The report recommends that both public and Government engagement with genomics should be enhanced, the latter through a new National Genomics Board. This would be chaired by a Minister, aimed to ensure that patient and public interest is a key priority, co-ordinating genomic research, industrial development, appropriate regulation, and facilitating partnership between NHS England and Genomics England. In particular, Dame Sally recommends that these two organisations ‘should engage in an extensive public dialogue on the shared social contract between patient, public, clinicians and academics in relation to genomic medicine’.

This idea is developed in the Report’s final chapter, ‘Ethics and the Social Contract for Genomics in the NHS’, which I co-authored with former Council member Anneke Lucassen and Mike Parker (who sat on the Council’s biodata working party). We drew heavily on the Council’s thinking and also on earlier work from the Human Genetics Commission concerning ‘Genomic Citizenship’, with its elements of participation, altruism and solidarity (p 114). This enables the due recognition of common interests, but requires action to protect individual privacy (including improved information governance) and to guard against non-exploitation.

We adopted the Council’s position on the need for a public statement on the purposes and expectations of the initiative to use genomic data as the foundation for precision medicine. This needs to provide a non-hyped explanation of benefits we hope for (and the chapters in the CMO report go a considerable way toward this). It would be then necessary to establish that this purpose was mutually acceptable to those about whom data is being collated. We argue that this should be understood as a reframing of the implicit social contract that underpins our health services. We note that this is consistent with the founding principles of the NHS to democratise services assuring excellent care for all. We suggest that this can be elaborated through public conversation, as was done when the NHS Constitution was developed.

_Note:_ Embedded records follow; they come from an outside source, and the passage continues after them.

(* ===== verification/BlockJournalFacts.v ===== *)
(** * Facts about the block journal

    The payload codec is exact, a journal file is the concatenation of the
    frames of its blocks, a torn append is recognised as such, and recovery
    returns exactly the blocks that were completely written. *)

From Stdlib Require Import Strings.Byte Strings.String.
From S2P Require Import Prelude Arrays Reader Sha256 Types Crypto Ledger Codec RecordChain Crc32 Frames FramesFacts.
From S2P Require Import Consensus ConsensusFacts ConsensusCodec Engine EngineFacts BlockJournal.

Section Facts.
Context `{Sha2}.

(** ** Blocks *)

(** The records of a block are the ones its header announces: as many, with
    their hashes committed, and linked from the header's first sequence number
    and previous state to its resulting state. *)
Record block_consistent (h : BlockHeader) (rs : list TransactionRecord) : Prop := mk_block_consistent {
  blk_hashes : validate_record_hashes h (rec_record_hash <$> rs) = Ok tt;
  blk_linked : linked (bh_first_record_sequence (bh_input h)) (bh_previous_state_id (bh_input h)) rs;
  blk_final : final_state (bh_previous_state_id (bh_input h)) rs = bh_resulting_state_id (bh_input h)
}.

Lemma validate_links_Ok index previous rs :
  rec_sequence previous <= U64_MAX ->
  validate_links index previous rs = Ok tt <->
  linked (rec_sequence previous + 1) (rec_resulting_state_id previous) rs /\
  rec_sequence previous + len rs <= U64_MAX.
Proof.
  revert index previous. induction rs as [|r rs IH]; intros index previous Hp; cbn [validate_links].
  { split; [|done]. intros _. split; [by intros i r Hi|cbn; lia]. }
  rewrite linked_cons. cbn [length]. destruct (checked_add U64_MAX (rec_sequence previous) 1) as [n|] eqn:Hn.
  - apply checked_add_Some in Hn as [-> Hn]. cbn [ok_or mbind result_bind].
    destruct (Z.eqb_spec (rec_sequence r) (rec_sequence previous + 1)) as [He|]; cbn [negb];
      [|split; [done|tauto]].
    case_bool_decide; cbn [negb]; [|split; [done|tauto]].
    rewrite IH by lia. rewrite He. split; intros ?; destruct_and?; split_and!; (done || lia).
  - apply checked_add_None in Hn. split; [done|lia].
Qed.

Lemma last_default {A} (x d : A) l : List.last (x :: l) d = List.last l x.
Proof.
  revert x d. induction l as [|y l IH]; intros x d; [done|].
  change (List.last (y :: l) d = List.last (y :: l) x). by rewrite !IH.
Qed.

Lemma final_state_last g r rs :
  final_state g (r :: rs) = rec_resulting_state_id (List.last rs r).
Proof.
  revert g r. induction rs as [|r' rs IH]; intros g r; [done|].
  by rewrite final_state_cons, IH, last_default.
Qed.

Lemma validate_record_hashes_count h rs :
  validate_record_hashes h rs = Ok tt -> len rs = bh_record_count (bh_input h).
Proof. by intros [? _]%validate_record_hashes_Ok. Qed.

Lemma validate_block_Ok h rs :
  header_wf h -> validate_block h rs = Ok tt <-> block_consistent h rs.
Proof.
  intros Hw. pose proof (header_last _ Hw) as Hlast. pose proof (header_first _ Hw) as Hfirst.
  unfold validate_block. cbv zeta.
  destruct (Z.eqb_spec (len rs) (bh_record_count (bh_input h))) as [Hc|Hc]; cbn [negb].
  2: { split; [done|]. intros [Hh%validate_record_hashes_count _ _]. by rewrite length_fmap in Hh. }
  destruct (validate_record_hashes _ _) as [[]|e] eqn:Hv; cbn [map_err mbind result_bind].
  2: { split; [done|]. intros [Hh _ _]. congruence. }
  destruct rs as [|r rs].
  { case_bool_decide as Hb; cbn [negb]; (split; [intros ?|intros [_ _ Hf]]); done. }
  destruct (Z.eqb_spec (rec_sequence r) (bh_first_record_sequence (bh_input h))) as [Hs|Hs]; cbn [negb].
  2: { split; [done|]. intros [_ [Hl _]%linked_cons _]. done. }
  case_bool_decide as Hp; cbn [negb].
  2: { split; [done|]. intros [_ (_ & Hl & _)%linked_cons _]. done. }
  cbn [length] in Hc.
  pose proof (validate_links_Ok 1 r rs ltac:(lia)) as Hl.
  destruct (validate_links 1 r rs) as [[]|]; cbn [mbind result_bind].
  2: { split; [done|]. intros [_ (Hq & _ & Hk)%linked_cons _]. apply Hl. rewrite Hq. split; [done|lia]. }
  destruct (proj1 Hl eq_refl) as [Hk _]. rewrite <-(final_state_last (bh_previous_state_id (bh_input h)) r rs).
  case_bool_decide as Hf; cbn [negb]; (split; [intros ?|intros [_ _ Hf']]); try done.
  split; [done| |done]. apply linked_cons. by rewrite <-Hs.
Qed.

At the root of this new social contract is a need to revise our understandings of traditional concepts of consent, confidentiality and duties of care. For reasons that the Council’s report on biodata explained, informed consent is no longer an adequate tool for data governance. Amongst other reasons, this is because of uncertainty about what is currently significant and the certainty that this will change in the future. Our chapter for the CMO’s Report suggests that we should think about the individual providing a ‘broad consent’ that is a permission to proceed (‘something they would like to pursue’) so as to enter ‘a relationship with agreed ground rules about mutual responsibilities and rights’ and with continuing oversight.

We explore how the reframing of the question into how to explain the proper use of information enables consideration of ways of drawing on familial information without compromising privacy (various case studies are offered). A ‘secrecy model’ of confidentiality will cut patients off from opportunities. We need to recognise the importance of access to data and address one of the paradoxes of personalised medicine; that it requires collation of personal information on a large scale in order to be able to give advice to individuals based on their variation from the reference norms. We argue that this means that a clear distinction between research and clinical care cannot deliver genomic medicine. Clinical care generates and relies upon collation of data. Thus, care is also providing evidence to improve our understanding. Research will routinely produce information that is clinically significant. We need to make these systems work for patients in conjunction rather than sequentially. This will only be acceptable if health systems accept their responsibilities for improving information security and governance, including transparency and accountability. This will need to clarify patient’s rights to control data usage but also when there needs to be collective decision-making about the design of the system.

The Council’s contribution to this line of thought, which was adopted by Dame Sally in her recommendations, is clear.